[[ Input, beginning ]]

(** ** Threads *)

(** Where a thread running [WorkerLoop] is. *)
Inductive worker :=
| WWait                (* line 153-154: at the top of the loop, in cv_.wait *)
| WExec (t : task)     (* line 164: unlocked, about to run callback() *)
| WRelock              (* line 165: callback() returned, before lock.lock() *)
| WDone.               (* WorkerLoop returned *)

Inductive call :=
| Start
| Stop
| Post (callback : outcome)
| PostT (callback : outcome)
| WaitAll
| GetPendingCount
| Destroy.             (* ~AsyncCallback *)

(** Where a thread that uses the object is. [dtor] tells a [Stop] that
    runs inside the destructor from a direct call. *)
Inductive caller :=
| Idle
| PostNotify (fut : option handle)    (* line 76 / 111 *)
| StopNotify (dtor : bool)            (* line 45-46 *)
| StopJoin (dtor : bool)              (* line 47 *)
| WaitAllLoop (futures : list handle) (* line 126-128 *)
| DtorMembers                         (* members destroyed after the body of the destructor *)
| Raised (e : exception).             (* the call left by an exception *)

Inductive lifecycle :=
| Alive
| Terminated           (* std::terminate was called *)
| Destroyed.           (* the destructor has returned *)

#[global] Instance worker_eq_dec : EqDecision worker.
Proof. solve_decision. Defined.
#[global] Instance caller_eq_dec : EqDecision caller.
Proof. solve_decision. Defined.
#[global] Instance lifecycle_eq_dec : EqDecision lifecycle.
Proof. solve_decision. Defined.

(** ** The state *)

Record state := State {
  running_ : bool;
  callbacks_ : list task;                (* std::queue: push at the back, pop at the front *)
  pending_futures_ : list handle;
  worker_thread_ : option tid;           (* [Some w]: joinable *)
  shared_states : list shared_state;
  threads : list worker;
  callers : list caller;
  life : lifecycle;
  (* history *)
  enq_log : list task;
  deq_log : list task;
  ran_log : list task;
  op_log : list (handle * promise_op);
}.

[[ Input, end ]]

**Work instructions**.
Your task is to quote the lines above, beginning with the first and ending with the one that holds "line 126-128 *)".

**Output for this task**.
(** ** Threads *)

(** Where a thread running [WorkerLoop] is. *)
Inductive worker :=
| WWait                (* line 153-154: at the top of the loop, in cv_.wait *)
| WExec (t : task)     (* line 164: unlocked, about to run callback() *)
| WRelock              (* line 165: callback() returned, before lock.lock() *)
| WDone.               (* WorkerLoop returned *)

Inductive call :=
| Start
| Stop
| Post (callback : outcome)
| PostT (callback : outcome)
| WaitAll
| GetPendingCount
| Destroy.             (* ~AsyncCallback *)

(** Where a thread that uses the object is. [dtor] tells a [Stop] that
    runs inside the destructor from a direct call. *)
Inductive caller :=
| Idle
| PostNotify (fut : option handle)    (* line 76 / 111 *)
| StopNotify (dtor : bool)            (* line 45-46 *)
| StopJoin (dtor : bool)              (* line 47 *)
| WaitAllLoop (futures : list handle) (* line 126-128 *)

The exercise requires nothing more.